[What to do]:
In the data below, one line contains "pose proof Hs" and a later one contains "assert (Hle : live". Print both, with every line between them, exactly and alone.

[Collected data]
(** The end of [fork], once the pages are copied. *)
Lemma fork_finish_run s m1 m2 m3 :
    copying s -> c <> e -> 0 <= env_pgfault_upcall (env s0 c) < 4294967296 ->
    exists r s', (must m1 (lib_sys_page_alloc id (UXSTACKTOP - PGSIZE) (PTE_U .| PTE_P .| PTE_W)) ;;
        up ← thisenv env_pgfault_upcall;
        must m2 (lib_sys_env_set_pgfault_upcall id up) ;;
        must m3 (lib_sys_env_set_status id 2) ;; mret id) s = Ret r s' /\
      ((exists msg, r = UPanic msg /\ starved s' (dc :: ds) el kref kd) \/ r = UOk id /\ exists fl q, sys_inv s' (dc :: ds) fl el kref kd /\
        as_equiv (dc :: ds) (view s') (as_update (view s) dc XPAGE (Some (pte_value q (PTE_U .| PTE_P .| PTE_W)))) /\
        (forall k, rdw (mem s') q k = 0) /\
        (forall d v x k, d ∈ ds -> 0 <= v < NUVPN -> view s0 d v = Some x ->
           PGNUM x <> q /\ rdw (mem s') (PGNUM x) k = rdw (mem s0) (PGNUM x) k) /\
        env s' e = set_env_status ENV_RUNNABLE (set_env_pgfault_upcall (env_pgfault_upcall (env s0 c)) (env s0 e)) /\
        forall i, i <> e -> env s' i = env s0 i).
  Proof using All.
    intros Hs Hce Hup. destruct (copying_caller s Hs) as (Hcs & _ & _ & Hpe & _ & Hpge').
    pose proof Hs as ((fl & H) & Hf & _ & Hct).
    pose proof (sys_page_alloc_run s _ fl el kref kd c id e (UXSTACKTOP - PGSIZE) (PTE_U .| PTE_P .| PTE_W) H Hcs Hpe ltac:(done)) as T.
    change (bad_va (UXSTACKTOP - PGSIZE) || _) with false in T. cbv iota in T.
    destruct T as (s3 & fl3 & H3 & Hf3 & Hm3 & [(E & _ & -> & Hl)|(d & q & Hd & Hq & E & Hu & Hz)]).
    { exists (UPanic m1), s3. split; [|left; exists m1; split; [done|by exists fl]]. eapply ubind_Panic, must_fail; [by apply stub_page_alloc|exact E|done]. }
    rewrite Hpge' in Hd. apply kptr_inj in Hd as <-.
    assert (Hf03 : vm_frame s0 s3) by (by etransitivity). pose proof (frame_caller _ _ _ Hf03 Hc) as Hc3.
    assert (Hp3 : permitted s3 c id e) by (unfold permitted in *; by rewrite !(frame_env _ _ _ Hf03)).
    assert (Ec3 : env s3 c = env s0 c) by apply (frame_env _ _ _ Hf03).
    assert (Hle : live (env s3 e)) by apply Hp3. assert (Her : 0 <= e < NENV) by apply Hp3.
    set (s4 := upd_env e (set_env_pgfault_upcall (env_pgfault_upcall (env s0 c))) s3).
    assert (H4 : sys_inv s4 (dc :: ds) fl3 el kref kd) by (by apply upd_env_inv).
    assert (Ee4 : env s4 e = set_env_pgfault_upcall (env_pgfault_upcall (env s0 c)) (env s0 e)).
    { unfold s4. by rewrite env_upd_eq, (frame_env _ _ _ Hf03). }
    assert (Hoth : forall i, i <> e -> env s4 i = env s0 i).
    { intros i Hi. unfold s4. by rewrite env_upd_ne, (frame_env _ _ _ Hf03) by congruence. }
    assert (Hc4 : caller s4 c).
    { destruct Hc3 as (? & ? & ?). split; [done|]. split; [done|]. by rewrite Hoth, <- Ec3. }
    assert (Hp4 : permitted s4 c id e).
    { unfold permitted in Hperm |- *. by rewrite Ee4, (Hoth c Hce). }
    exists (UOk id), (upd_env e (set_env_status ENV_RUNNABLE) s4). split.
    { ustep by (eapply must_ok; [by apply stub_page_alloc|exact E]). ustep by (by apply thisenv_run). rewrite Ec3. ustep by (unfold must; ustep by (by eapply set_upcall_run); done). fold s4.
      ustep by (unfold must; ustep by (by eapply set_runnable_run); done). done. }
    right. split; [done|]. exists fl3, q. split; [apply upd_env_inv; try done; apply Hp4|].
    split; [exact Hu|]. split; [exact Hz|]. split; [|split].
    - intros d v x k Hd Hv Hx. destruct (copying_frame s d v x Hs Hd Hv Hx) as (y & Hy & Ey).
      destruct (mapped_page _ _ _ _ _ _ _ (sy_vm _ _ _ _ _ _ H) (list_elem_of_further _ dc _ Hd) Hv Hy) as (_ & Hnf & Hpl).
      rewrite Ey in *. split; [intros Eq; by rewrite Eq in Hnf|]. rewrite <- (Hct d v x k Hd Hv Hx). exact (proj1 Hm3 _ k Hpl Hnf).
    - by rewrite env_upd_eq, Ee4.
    - intros i Hi. by rewrite env_upd_ne, Hoth by congruence.
  Qed.
End Copy.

[Task response]:
    pose proof Hs as ((fl & H) & Hf & _ & Hct).
    pose proof (sys_page_alloc_run s _ fl el kref kd c id e (UXSTACKTOP - PGSIZE) (PTE_U .| PTE_P .| PTE_W) H Hcs Hpe ltac:(done)) as T.
    change (bad_va (UXSTACKTOP - PGSIZE) || _) with false in T. cbv iota in T.
    destruct T as (s3 & fl3 & H3 & Hf3 & Hm3 & [(E & _ & -> & Hl)|(d & q & Hd & Hq & E & Hu & Hz)]).
    { exists (UPanic m1), s3. split; [|left; exists m1; split; [done|by exists fl]]. eapply ubind_Panic, must_fail; [by apply stub_page_alloc|exact E|done]. }
    rewrite Hpge' in Hd. apply kptr_inj in Hd as <-.
    assert (Hf03 : vm_frame s0 s3) by (by etransitivity). pose proof (frame_caller _ _ _ Hf03 Hc) as Hc3.
    assert (Hp3 : permitted s3 c id e) by (unfold permitted in *; by rewrite !(frame_env _ _ _ Hf03)).
    assert (Ec3 : env s3 c = env s0 c) by apply (frame_env _ _ _ Hf03).
    assert (Hle : live (env s3 e)) by apply Hp3. assert (Her : 0 <= e < NENV) by apply Hp3.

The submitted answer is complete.